3M‐052 acts indirectly on tumor cells through cytokine production from DCs. (a) 4T1.2 cells were treated with various IFN agonists for 48 h and assessed for MHC‐I (H2‐K^d) expression. Poly I:C‐transfected cells were compared with Lipofectamine‐treated control cells; (b) BMDCs and (c) BM macrophages were stimulated for 24 h with various IFN inducers and assessed for MHC‐I (H2‐K^d) expression by flow cytometry and production of (d) IFN‐β by enzyme‐linked immunosorbent assay and (e) IL‐6, (f) IL‐1β and (g) TNF‐α by cytometric bead array (CBA).

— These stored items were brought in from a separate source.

(* ===== verification/Parser.v ===== *)
(** * The OpenDRIVE handler

    The SAX handler of the importer
    ([src/netimport/NIImporter_OpenDrive.cpp], lines 1732-2138):
    [myStartElement], [myCharacters], [myEndElement], [addLink] and
    [addGeometryShape] as a state machine over the events of the XML
    reader, and the tables of the names of the elements and attributes
    (lines 73-157), read the way [GenericSAXHandler] reads them.

    The XML reader is a library: an event carries the tag of the element
    and its attributes, which the handler reads through the typed getters
    of [SUMOSAXAttributes].  The element stack is a list whose head is the
    element that was opened last.  A road table entry is a road, not a
    pointer: the connections of a junction are inserted into the entry of
    the table.  The projection [myCharacters] loads is a static of the
    library: it is the field [geoLoaded] of the state of the handler. *)

From stdpp Require Import pretty.
From S2P Require Import Prelude.
From S2P Require Import Containers.
From S2P Require Import Types.
From S2P Require Import LaneSection.
From S2P Require Import Connections.
(** The body of the loop over the roads. *)
Definition buildEdge (net : Network) (e : OpenDriveEdge) :
    result ProcessError (Network * OpenDriveEdge) :=
  let '(nodes, ec, msgs) := net in
  if Nat.ltb (length (geom e)) 2 then Ok ((nodes, ec, msgs ++ [WarnNoGeometry (edge_id e)]), e)
  else
    let priorityR := getPriority e OPENDRIVE_TAG_RIGHT in
    let priorityL := getPriority e OPENDRIVE_TAG_LEFT in
    let cF := if Qeqb (length2D (geom e)) 0 then 1%Q
              else (edge_length e / length2D (geom e))%Q in
    let '(e, w) := splitLoop e in
    let e := if Qltb 0 (myMinWidth opts) then splitMinWidths opts tc curveResolution e
             else e in
    st ← buildSections e cF priorityR priorityL None (laneSections e)
           (mkBuild nodes ec 0 (edge_from e) None None false []);
    written ← writeObjects oc loaded e;
    Ok ((bs_nodes st, bs_edges st,
         msgs ++ w ++ written ++
         (if bs_lanesBuilt st then [] else [WarnNoLanes (edge_id e)])),
        set_laneSections (bs_sections st) e).

(** The loop over the roads that are not inner roads: the road of the
    table is the road the body has changed. *)
Definition buildEdgeAt (st : Network * EdgeTable) (i : string * OpenDriveEdge) :
    result ProcessError (Network * EdgeTable) :=
  '(net, e) ← buildEdge st.1 i.2;
  Ok (net, omap_set i.1 e st.2).

Definition buildEdges (outerEdges : EdgeTable) (net : Network) :
    result ProcessError (Network * EdgeTable) :=
  foldE buildEdgeAt outerEdges (net, outerEdges).

End edge_building.

(** ** Specification *)

(** Both ends of an edge are nodes of the node container. *)
Definition has_nodes (nodes : NodeCont) (edge : SumoEdge) : Prop :=
  (exists n, se_from edge = Some n /\ is_Some (nc_retrieve n nodes)) /\
  (exists n, se_to edge = Some n /\ is_Some (nc_retrieve n nodes)).
(** ** The model *)

Record MSCFModel_IDM := mkIDM {
  myType : VType;
  myAccel : Q;
  myDecel : Q;
  myHeadwayTime : Q;
  myIDMM : bool;
  myDelta : Q;
  myAdaptationFactor : Q;
  myAdaptationTime : Q;
  myIterations : Z;
  myTwoSqrtAccelDecel : Q;
  myCollisionMinGapFactor : Q
}.

(** [int(x)]: the integer towards zero. *)
Definition truncate (x : Q) : Z := if Qle_bool 0 x then floor x else ceil x.

(** [a / b], when [b] is not zero. *)
Definition divide (a b : Q) : option Q := if Qeqb b 0 then None else Some (a / b).

Section idm.
Context `{MathLib} `{CFBase}.
Context (TS : Q) (respectMinGap : bool).

Definition ACCEL2SPEED (x : Q) : Q := x * TS.
Definition SPEED2DIST (x : Q) : Q := x * TS.

(** The constructor. *)
Definition newIDM (vtype : VType) (idmm : bool) : option MSCFModel_IDM :=
  steps ← divide TS (getCFParam vtype SUMO_ATTR_CF_IDM_STEPPING (25 # 100));
  Some (mkIDM vtype (vt_accel vtype) (vt_decel vtype) (vt_headwayTime vtype) idmm
          (if idmm then 4 else getCFParam vtype SUMO_ATTR_CF_IDM_DELTA 4)
          (if idmm then getCFParam vtype SUMO_ATTR_CF_IDMM_ADAPT_FACTOR (18 # 10) else 1)
          (if idmm then getCFParam vtype SUMO_ATTR_CF_IDMM_ADAPT_TIME 600 else 0)
          (Z.max 1 (truncate (steps + (5 # 10))))
          (2 * sqrt (vt_accel vtype * vt_decel vtype))
          (getCFParam vtype SUMO_ATTR_COLLISION_MINGAP_FACTOR (5 # 10))).

Section model.
Context (m : MSCFModel_IDM).

(** The new speed and the new level of service of the vehicle. *)
Definition finalizeSpeed (veh : Vehicle) (vPos : Q) : option (Q * Vehicle) :=
  let vNext := baseFinalizeSpeed veh vPos in
  if negb (Qeqb (myAdaptationFactor m) 1) then
    ratio ← divide vNext (getVehicleMaxSpeed veh);
    change ← divide (ratio - levelOfService veh) (myAdaptationTime m);
    Some (vNext, mkVehicle (getSpeed veh) (getVehicleMaxSpeed veh)
                   (getActionStepLengthSecs veh) (levelOfService veh + change * TS))
  else Some (vNext, veh).

(** The desired gap at a speed. *)
Definition desiredGap (speed headwayTime delta_v : Q) : option Q :=
  q ← divide (speed * delta_v) (myTwoSqrtAccelDecel m);
  Some (MAX2 0 (speed * headwayTime + q)).

(** The body of the loop of [_v] on [newSpeed] and [gap]. *)
Definition vStep (predSpeed desSpeed headwayTime : Q) (st : Q * Q) : option (Q * Q) :=
  let delta_v := st.1 - predSpeed in
  s ← desiredGap st.1 headwayTime delta_v;
  let s := if respectMinGap then s + vt_minGap (myType m) else s in
  let gap := MAX2 NUMERICAL_EPS st.2 in
  ratio ← divide st.1 desSpeed;
  gapDecel ← divide (s * s) (gap * gap);
  let acc := myAccel m * (1 - pow ratio (myDelta m) - gapDecel) in
  step ← divide (ACCEL2SPEED acc) (inject_Z (myIterations m));
  let newSpeed := st.1 + step in
  moved ← divide (SPEED2DIST (newSpeed - predSpeed)) (inject_Z (myIterations m));
  Some (newSpeed, gap - MAX2 0 moved).
(** [GUIBaseVehicle::~GUIBaseVehicle]: every view of the map stops
    tracking the vehicle and loses all its registrations.  The views are
    visited in the order of the map; what is done to one view does not
    depend on the others. *)
Definition deleteGUIBaseVehicle (fuel : nat) (g : Gui) : option (gmap Z View) :=
  map_fold (fun parent _ acc =>
      vs ← acc;
      match vs !! parent with
      | Some v => v' ← releaseView fuel (getGlID (vehicle g)) v; Some (<[parent := v']> vs)
      | None => Some vs
      end)
    (Some (views g)) (myAdditionalVisualizations (vehicle g)).

End handlers.

(** ** What the menu promises *)

Section consistency.
Context `{OptionBits}.

(** The options the menu switches. *)
Definition menuOptions : list VisualisationOption :=
  [VO_SHOW_ROUTE; VO_SHOW_FUTURE_ROUTE; VO_SHOW_ALL_ROUTES; VO_SHOW_BEST_LANES;
   VO_SHOW_LFLINKITEMS].

(** The number of options that are on for a view. *)
Definition activeOptions (veh : GUIBaseVehicle) (parent : Z) : Z :=
  Z.of_nat (length (filter (fun o => hasActiveAddVisualisation veh parent (VO o) = true)
                      menuOptions)).

(** The number of times a view has the vehicle registered. *)
Definition registrations (g : Gui) (parent : Z) : Z :=
  default 0 (v ← views g !! parent; myAdditionallyDrawn v !! getGlID (vehicle g)).

(** A word of options is a non-negative [int]. *)
Definition word_wf (v : Z) : Prop := 0 <= v < 2 ^ 31.

Definition words_ok (g : Gui) : Prop :=
  map_Forall (fun _ v => word_wf v) (myAdditionalVisualizations (vehicle g)).

(** The vehicle and the views are in step: every view of the vehicle's
    word is a non-negative [int], every view has as many registrations
    as options are on, and a counter it stores is positive. *)
Record consistent (g : Gui) : Prop := {
  words_wf : words_ok g;
  in_step parent : is_Some (views g !! parent) ->
    registrations g parent = activeOptions (vehicle g) parent;
  counted parent v c : views g !! parent = Some v ->
    myAdditionallyDrawn v !! getGlID (vehicle g) = Some c -> 1 <= c
}.

(** The states the menu reaches from a new vehicle among views that do
    not know it. *)
Definition initial (g : Gui) : Prop :=
  myAdditionalVisualizations (vehicle g) = ∅ /\
  map_Forall (fun _ v => myAdditionallyDrawn v !! getGlID (vehicle g) = None) (views g).

(** A view the destructor is done with: it does not track the vehicle
    and has no registration of it. *)
Definition released (id : Z) (v : View) : View :=
  mkView (if decide (getTrackedID v = Some id) then None else myTrackedID v)
         (delete id (myAdditionallyDrawn v)).

(** The word of a view, 0 for a view without an entry. *)
Definition word (g : Gui) (parent : Z) : Z :=
  default 0 (myAdditionalVisualizations (vehicle g) !! parent).

(** Two states that show the same: the same vehicle with the same word
    for every view, among the same views, after the same calls.  An
    entry of 0 and no entry are the same. *)
Definition same_view (g g' : Gui) : Prop :=
  getGlID (vehicle g) = getGlID (vehicle g') /\
  myVehicle (vehicle g) = myVehicle (vehicle g') /\
  mySeatPositions (vehicle g) = mySeatPositions (vehicle g') /\
  (forall parent, word g parent = word g' parent) /\
  views g = views g' /\ calls g = calls g'.

End consistency.

(** ** Samples *)

Definition sampleIndex (o : VisualisationOption) : Z :=
  match o with
  | VO_SHOW_BEST_LANES => 0 | VO_SHOW_ROUTE => 1 | VO_SHOW_ALL_ROUTES => 2
  | VO_TRACKED => 3 | VO_SHOW_LFLINKITEMS => 4 | VO_DRAW_OUTSIDE_NETWORK => 5
  | VO_SHOW_FUTURE_ROUTE => 6
  end.
(** * Endpoint monitor: configuration store, prober and polling cycle

    A shallow embedding of [main.py]: the [EndpointConfig] entity, the
    [ConfigLoader] (live configuration manager), the [check_health] probe,
    [clean_domains] and the [monitor_endpoints] loop, with the properties
    of the specification stated over them.

    Conventions of the embedding:
    - Python dictionaries are [gmap]s and Python sets are [gset]s; none of
      the properties below depends on the insertion order of a dictionary.
    - Python exceptions are values of [exn]; a computation that may raise
      has type [res A].
    - Integers are [Z]. Times (seconds) are rationals [Q]: the code only
      compares them, and comparison of finite floats is exact. The quotient
      of two integers is the double that Python's true division gives, as
      the rational it is.
    - A string is a sequence of characters with code points below 256.
    - The file system, the YAML parser, the HTTP transport and the metrics
      registry are collaborators: the file system is a snapshot [FS] with
      already parsed file contents, the transport is an oracle giving one
      [outcome] per endpoint, the metrics registry is the record [Sink]. *)

From Stdlib Require Import ZArith QArith Ascii String List Lia DecimalString.
From stdpp Require Import gmap strings list fin_maps fin_sets.

Local Open Scope Z_scope.
Local Open Scope string_scope.

(** ** Exceptions *)

Inductive exn : Type :=
  | FileNotFoundError
  | YAMLError
  | PermissionError
  | IsADirectoryError
  | TypeError
  | ValueError
  | ZeroDivisionError
  | TimeoutError
  | ClientError.

Inductive res (A : Type) : Type :=
  | Ok (a : A)
  | Raise (e : exn).
Arguments Ok {A} a.
Arguments Raise {A} e.

#[global] Instance res_ret : MRet res := fun A a => Ok a.

#[global] Instance res_bind : MBind res := fun A B k r =>
  match r with
  | Ok a => k a
  | Raise e => Raise e
  end.

(** ** Strings *)

Module Str.
Lemma scan_match r pos skip s m :
  m ∈ scan r pos skip s ->
  (pos + skip ≤ start m)%nat
  ∧ match_ r (drop (start m - pos) s) = Some ((stop m - start m)%nat, captures m).
Proof.
  revert pos skip. induction s as [|c s IH]; intros pos skip; cbn [scan].
  - destruct skip; [|by intros ?%elem_of_nil].
    destruct (match_ r []) as [[len g]|] eqn:Hm; [|by intros ?%elem_of_nil].
    intros ->%list_elem_of_singleton. cbn [start stop captures].
    rewrite Nat.sub_diag, drop_0, Hm. split; [lia|]. do 3 f_equal. lia.
  - assert (∀ skip', m ∈ scan r (S pos) skip' s ->
              (pos + S skip' ≤ start m)%nat
              ∧ match_ r (drop (start m - pos) (c :: s))
                = Some ((stop m - start m)%nat, captures m)) as Hnext.
    { intros skip' [Hle Hm]%IH. split; [lia|].
      by replace (start m - pos)%nat with (S (start m - S pos)) by lia. }
    destruct skip as [|skip].
    + destruct (match_ r (c :: s)) as [[len g]|] eqn:Hm.
      * intros [->|Hin]%elem_of_cons.
        -- cbn [start stop captures]. rewrite Nat.sub_diag, drop_0, Hm.
           split; [lia|]. do 3 f_equal. lia.
        -- destruct (Hnext _ Hin). split; [lia | done].
      * intros Hin. destruct (Hnext _ Hin). split; [lia | done].
    + intros Hin. destruct (Hnext _ Hin). split; [lia | done].
Qed.

Lemma finditer_match r s m :
  m ∈ finditer r s ->
  match_ r (drop (start m) s) = Some ((stop m - start m)%nat, captures m).
Proof.
  intros [_ Hm]%scan_match. by rewrite Nat.sub_0_r in Hm.
Qed.

Lemma scan_spans r pos skip s :
  Forall (λ m, (pos + skip ≤ start m ∧ start m ≤ stop m
                ∧ stop m ≤ pos + length s)%nat) (scan r pos skip s)
  ∧ StronglySorted (λ m1 m2, (start m1 < start m2 ∧ stop m1 ≤ start m2)%nat)
      (scan r pos skip s).
Proof.
  revert pos skip. induction s as [|c s IH]; intros pos skip; cbn [scan].
  - destruct skip; [|split; constructor].
    destruct (match_ r []) as [[len g]|] eqn:Hm; [|split; constructor].
    apply match_length in Hm as (w & rest & Hs & _ & ->).
    symmetry in Hs. apply app_eq_nil in Hs as [-> ->].
    split; repeat constructor; cbn; lia.
  - assert (∀ skip',
      Forall (λ m, (pos + S skip' ≤ start m ∧ start m ≤ stop m
                    ∧ stop m ≤ pos + length (c :: s))%nat)
        (scan r (S pos) skip' s)) as Hnext.
    { intros skip'. destruct (IH (S pos) skip') as [Hall _].
      eapply Forall_impl; [exact Hall|]. cbn. intros m ?. lia. }
    destruct skip as [|skip]; [|split; [apply Hnext | apply IH]].
    destruct (match_ r (c :: s)) as [[len g]|] eqn:Hm.
    2:{ split; [|apply IH]. eapply Forall_impl; [apply (Hnext 0%nat)|].
        cbn. intros m ?. lia. }
    apply match_length in Hm as (w & rest & Hs & _ & ->).
    assert (length w ≤ length (c :: s))%nat
      by (rewrite Hs, length_app; lia).
    split.
    + constructor; [cbn in *; lia|].
      eapply Forall_impl; [apply (Hnext (pred (length w)))|].
      cbn. intros m ?. lia.
    + constructor; [apply IH|].
      eapply Forall_impl; [apply (Hnext (pred (length w)))|].
      cbn. intros m ?. lia.
Qed.
(** * A shallow embedding of the VIXL AArch64 simulator core

    Source: src/aarch64/simulator-aarch64.cc.

    Machine integers are modelled as [Z] with the wrap-around of each C++
    type written out.  Handlers are state transformers over a [Simulator]
    record; [VIXL_ABORT_WITH_MSG], [VIXL_UNREACHABLE], [VIXL_UNIMPLEMENTED]
    and alignment exceptions terminate the simulation and are modelled by the
    [Aborted] outcome.  [VIXL_ASSERT] is a contract check: it is recorded in
    comments and appears as a hypothesis where a statement depends on it.

    The state records the memory accesses and barriers of a handler in a
    trace, so that statements can tell a store that was performed from one
    that was not.  Logging ([LogRead], [LogWrite], [LogSystemRegister], the
    one-time warning about exclusive accesses) only produces output and is
    left out. *)

From Stdlib Require Import ZArith Lia Bool List String.
Import ListNotations.
Local Open Scope Z_scope.

(** ** Fixed-width integers *)

Definition uint32 (z : Z) : Z := z mod 2 ^ 32.
Definition uint64 (z : Z) : Z := z mod 2 ^ 64.

(** Conversion of an integer to a signed type of [bits] bits (two's
    complement, as every supported host does it). *)
Definition to_signed (bits : Z) (z : Z) : Z :=
  let u := z mod 2 ^ bits in
  if u <? 2 ^ (bits - 1) then u else u - 2 ^ bits.

Definition int32 (z : Z) : Z := to_signed 32 z.
Definition int64 (z : Z) : Z := to_signed 64 z.

(** Constants of the register model (globals-aarch64 / constants-aarch64). *)
Definition kWRegSize : Z := 32.
Definition kXRegSize : Z := 64.
Definition kWMaxUInt : Z := 0xffffffff.
Definition kXMaxUInt : Z := 0xffffffffffffffff.
Definition kWRegMask : Z := 0xffffffff.
Definition kXRegMask : Z := 0xffffffffffffffff.
Definition kWSignMask : Z := 0x80000000.
Definition kXSignMask : Z := 0x8000000000000000.
Definition kWMinInt : Z := - 2 ^ 31.
Definition kXMinInt : Z := - 2 ^ 63.
Definition kByteMask : Z := 0xff.
Definition kHalfWordMask : Z := 0xffff.
Definition kWordMask : Z := 0xffffffff.
Definition kZeroRegCode : Z := 31.
Definition kLinkRegCode : Z := 30.
(** A request whose host did not parse. *)
Definition hostlessRequest : proxy.Request :=
  {| proxy.reqHostInfo := parseFails ""%string;
     proxy.reqMethod := "GET"%string; proxy.reqPath := "/"%string |}.

(** The events before the first write of the handler to the client. *)
Fixpoint beforeFirstWrite (t : list proxy.event) : list proxy.event :=
  match t with
  | [] => []
  | proxy.Do (proxy.ClientWrite _) :: _ => []
  | e :: t' => e :: beforeFirstWrite t'
  end.

Definition badGateway : byteslice := bs "HTTP/1.1 501 Bad Gateway" ++ crlf ++ crlf.
Definition tunnelOk : byteslice := bs "HTTP/1.1 200 OK" ++ crlf ++ crlf.

(** *** Decimals *)

Definition isDigit (d : byte) : bool :=
  let c := Z.of_N (Byte.to_N d) in (48 <=? c) && (c <=? 57).

(** One of the six ASCII spaces. *)
Definition asciiSpace (c : byte) : bool :=
  existsb (Byte.eqb c) [x09; x0a; x0b; x0c; x0d; x20].

(** The number a string of decimal digits writes, after [n]. *)
Definition decimalFrom (n : Z) (ds : byteslice) : Z :=
  fold_left (fun n d => n * 10 + (Z.of_N (Byte.to_N d) - 48)) ds n.

Definition decimalValue (ds : byteslice) : Z := decimalFrom 0 ds.

(** The test of the loop of [bufio.Peek]. *)
Definition peekMore (b : bufio.Reader) (n : Z) : bool :=
  (bufio.Buffered b <? n) && (bufio.Buffered b <? Z.of_nat (bufio.size b))
  && match bufio.err b with None => true | Some _ => false end.

(** *** More on the header

    The text of a [Content-Length] line that [strconv.ParseInt] is given. *)
Definition lengthText (l : byteslice) : byteslice :=
  strings.TrimSpace (slice_from l (bytes.IndexByte l ":"%byte + 1)).

(** A [Connection] line that has [close] in it, in any case of letters. *)
Definition saysClose (l : byteslice) : bool :=
  isConnectionHeader l && bytes.Contains (changeToLowerCase l) (bs "close").

(** A line that sets the framing of the body. *)
Definition setsFraming (l : byteslice) : bool :=
  setsLength l || setsChunked l || setsIdentity l.

(** The values [contentLength] takes: [-2], [-1], or a length that fits
    [int64]. *)
Definition framed (h : Header) : Prop := -2 <= contentLength h < 2 ^ 63.

(** [contentLength] after a line, from the value before it. *)
Definition framingAfter (v : Z) (l : byteslice) : Z :=
  if setsLength l then declaredLength l
  else if setsChunked l then -1
  else if setsIdentity l then -2
  else v.

(** *** More on the traces of the handler *)

(** The calls made in line, in order, and the goroutines started. *)
Definition inLine (t : list proxy.event) : list proxy.call :=
  flat_map (fun e => match e with
                     | proxy.Do c => [c]
                     | proxy.Go _ => []
                     end) t.

Definition started (t : list proxy.event) : list (list proxy.call) :=
  flat_map (fun e => match e with
                     | proxy.Do _ => []
                     | proxy.Go body => [body]
                     end) t.

(** What is done with the tokens of upstream proxies: [true] for
    [AcquireToken], [false] for [PushBackToken]. *)
Definition tokenCalls (t : list proxy.event) : list (bool * proxy.SuperProxy) :=
  flat_map (fun c => match c with
                     | proxy.AcquireToken p => [(true, p)]
                     | proxy.PushBackToken p => [(false, p)]
                     | _ => []
                     end) (inLine t).

(** The calls made while a token is held. *)
Fixpoint heldCalls (held : bool) (cs : list proxy.call) : list proxy.call :=
  match cs with
  | [] => []
  | proxy.AcquireToken _ :: cs' => heldCalls true cs'
  | proxy.PushBackToken _ :: cs' => heldCalls false cs'
  | c :: cs' => if held then c :: heldCalls held cs' else heldCalls held cs'
  end.

(** Calls that go through the upstream proxy when one is routed. *)
Definition upstream (c : proxy.call) : bool :=
  match c with
  | proxy.MakeTunnel _ _ | proxy.ClientDo => true
  | _ => false
  end.

(** Updates of the counters of [usage], the argument of the handler. *)
Definition proxyUsageOf (c : proxy.call) : bool :=
  match c with
  | proxy.AddIncomingSize proxy.ProxyUsage _
  | proxy.AddOutgoingSize proxy.ProxyUsage _ => true
  | _ => false
  end.

(** The calls of [do] that look for a route or go to the origin. *)
Definition routes (c : proxy.call) : bool :=
  match c with
  | proxy.URLProxy _ | proxy.SetProxy | proxy.LookupIP _ | proxy.SetIP
  | proxy.AcquireToken _ | proxy.PushBackToken _ | proxy.ClientDo => true
  | _ => false
  end.

(** The last [k] events of a trace. *)
Definition lastEvents (k : nat) (t : list proxy.event) : list proxy.event :=
  rev (firstn k (rev t)).

Definition hijackerCall (c : proxy.call) : bool :=
  match c with
  | proxy.GetHijacker | proxy.PutHijacker => true
  | _ => false
  end.

(** Calls that look up an address or open the connection to the origin. *)
Definition contacts (c : proxy.call) : bool :=
  match c with
  | proxy.LookupIP _ | proxy.Dial _ | proxy.MakeTunnel _ _ => true
  | _ => false
  end.

(** The events of the tunnel once it is made. *)
Definition tunnels (e : proxy.event) : bool :=
  match e with
  | proxy.Go [proxy.Forward _] | proxy.Do proxy.Wait
  | proxy.Do proxy.CloseTunnelConn => true
  | _ => false
  end.

(** [targetServerName] after the TLS handshake. *)
Definition serverName (env : proxy.Env) : string :=
  match proxy.helloServerName env with
  | Some name => name
  | None => ""%string
  end.


Definition isTLSHandshake (c : proxy.call) : bool :=
  match c with
  | proxy.TLSHandshake => true
  | _ => false
  end.

(** An upstream proxy, for the examples, and an environment that routes
    through it and resolves every host. *)
Definition upstreamProxy : proxy.SuperProxy := {| proxy.proxyName := "upstream" |}.

Definition routed (env : proxy.Env) : proxy.Env :=
  {| proxy.ParseHostWithPort := proxy.ParseHostWithPort env;
     proxy.urlProxy := fun _ => Some upstreamProxy;
     proxy.lookupIP := fun _ => Some "192.0.2.7"%string;
     proxy.SplitHostPort := fun _ => ("example.test"%string, "443"%string, None);
     proxy.ParseIP := proxy.ParseIP env;
     proxy.makeTunnel := proxy.makeTunnel env;
     proxy.dial := proxy.dial env;
     proxy.writeClient := proxy.writeClient env;
     proxy.forwardToOrigin := (120, None);
     proxy.forwardToClient := (4000, Some (conn_error 104));
     proxy.responseWriteTo := proxy.responseWriteTo env;
     proxy.hijackResponse := proxy.hijackResponse env;
     proxy.hijackClientDo := proxy.hijackClientDo env;
     proxy.clientDo := (40, 60, 500, Some (conn_error 110));
     proxy.GenCert := proxy.GenCert env;
     proxy.helloServerName := proxy.helloServerName env;
     proxy.handshake := proxy.handshake env;
     proxy.readFrom := proxy.readFrom env |}.

(** The same environment with a client that takes no more bytes. *)
Definition writeFails (env : proxy.Env) : proxy.Env :=
  {| proxy.ParseHostWithPort := proxy.ParseHostWithPort env;
     proxy.urlProxy := proxy.urlProxy env;
     proxy.lookupIP := proxy.lookupIP env;
     proxy.SplitHostPort := proxy.SplitHostPort env;
     proxy.ParseIP := proxy.ParseIP env;
     proxy.makeTunnel := proxy.makeTunnel env;
     proxy.dial := proxy.dial env;
     proxy.writeClient := fun _ => Some (conn_error 32);
     proxy.forwardToOrigin := proxy.forwardToOrigin env;
     proxy.forwardToClient := proxy.forwardToClient env;
     proxy.responseWriteTo := proxy.responseWriteTo env;
     proxy.hijackResponse := proxy.hijackResponse env;
     proxy.hijackClientDo := proxy.hijackClientDo env;
     proxy.clientDo := proxy.clientDo env;
     proxy.GenCert := proxy.GenCert env;
     proxy.helloServerName := proxy.helloServerName env;
     proxy.handshake := proxy.handshake env;
     proxy.readFrom := proxy.readFrom env |}.

(** The same environment with a certificate that cannot be made. *)
Definition certFails (env : proxy.Env) : proxy.Env :=
  {| proxy.ParseHostWithPort := proxy.ParseHostWithPort env;
     proxy.urlProxy := proxy.urlProxy env;
     proxy.lookupIP := proxy.lookupIP env;
     proxy.SplitHostPort := proxy.SplitHostPort env;
     proxy.ParseIP := proxy.ParseIP env;
     proxy.makeTunnel := proxy.makeTunnel env;
     proxy.dial := proxy.dial env;
     proxy.writeClient := proxy.writeClient env;
     proxy.forwardToOrigin := proxy.forwardToOrigin env;
     proxy.forwardToClient := proxy.forwardToClient env;
     proxy.responseWriteTo := proxy.responseWriteTo env;
     proxy.hijackResponse := proxy.hijackResponse env;
     proxy.hijackClientDo := proxy.hijackClientDo env;
     proxy.clientDo := proxy.clientDo env;
     proxy.GenCert := Some (errors_New "x509: cannot sign");
     proxy.helloServerName := proxy.helloServerName env;
     proxy.handshake := proxy.handshake env;
     proxy.readFrom := proxy.readFrom env |}.

(** A request for a host that parsed. *)
Definition hostRequest : proxy.Request :=
  {| proxy.reqHostInfo := parseOk "example.test:80"%string;
     proxy.reqMethod := "GET"%string; proxy.reqPath := "/"%string |}.

(** The names the scanner knows, in small letters. *)
Definition smallNames : list byteslice :=
  [ bs "connection"; bs "content-length"; bs "transfer-encoding";
    bs "accept-encoding"; bs "proxy-connection"; bs "proxy-authenticate";
    bs "proxy-authorization" ].

(** *** Pooled resources *)

(** What the handlers take from a pool and give back. *)
Inductive resource : Type :=
| Writer | Response | Hijacker | Token | Reader | Request.

Definition resource_eqb (a b : resource) : bool :=
  match a, b with
  | Writer, Writer | Response, Response | Hijacker, Hijacker
  | Token, Token | Reader, Reader | Request, Request => true
  | _, _ => false
  end.

(** A step of a trace: it takes a resource, gives one back, or neither. *)
Inductive step : Type :=
| Takes (r : resource)
| Gives (r : resource)
| Other.

(** Every resource given back is the one taken last and not given back
    yet, and none is left at the end: [held] are the resources taken, the
    last one first. *)
Fixpoint nested (held : list resource) (steps : list step) : bool :=
  match steps with
  | [] => match held with [] => true | _ :: _ => false end
  | Takes r :: steps' => nested (r :: held) steps'
  | Gives r :: steps' =>
      match held with
      | r' :: held' => resource_eqb r r' && nested held' steps'
      | [] => false
      end
  | Other :: steps' => nested held steps'
  end.

Definition stepOf (c : proxy.call) : step :=
  match c with
  | proxy.AcquireWriter => Takes Writer
  | proxy.ReleaseWriter => Gives Writer
  | proxy.AcquireResponse => Takes Response
  | proxy.ReleaseResponse => Gives Response
  | proxy.GetHijacker => Takes Hijacker
  | proxy.PutHijacker => Gives Hijacker
  | proxy.AcquireToken _ => Takes Token
  | proxy.PushBackToken _ => Gives Token
  | proxy.AcquireReader => Takes Reader
  | proxy.ReleaseReader => Gives Reader
  | proxy.AcquireRequest => Takes Request
  | proxy.ReleaseRequest => Gives Request
  | _ => Other
  end.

Conditioned medium (s/n) from 3M‐052‐treated (h) 4T1.2, (i) BMDCs and (j) BM macrophages was transferred onto fresh 4T1.2 cells ± IFNAR1 blocking mAb, MAR1‐5A3. Following 48 h, recipient 4T1.2 MHC‐I (H2‐K^d) expression was assessed by flow cytometry. BM MΦ: bone marrow‐derived macrophages. MFI: mean fluorescence intensity. n = 3–6 biological replicates/group. Experiments were independently repeated twice, and representative data are shown. All data n = 3 replicates/group except (d) n = 6 replicates/group. Statistical analysis was performed by one‐way ANOVA with post hoc Tukey's multiple comparison test. Error bars are SEM. *P < 0.05; **P < 0.01; ***P < 0.001; and ****P < 0.0001.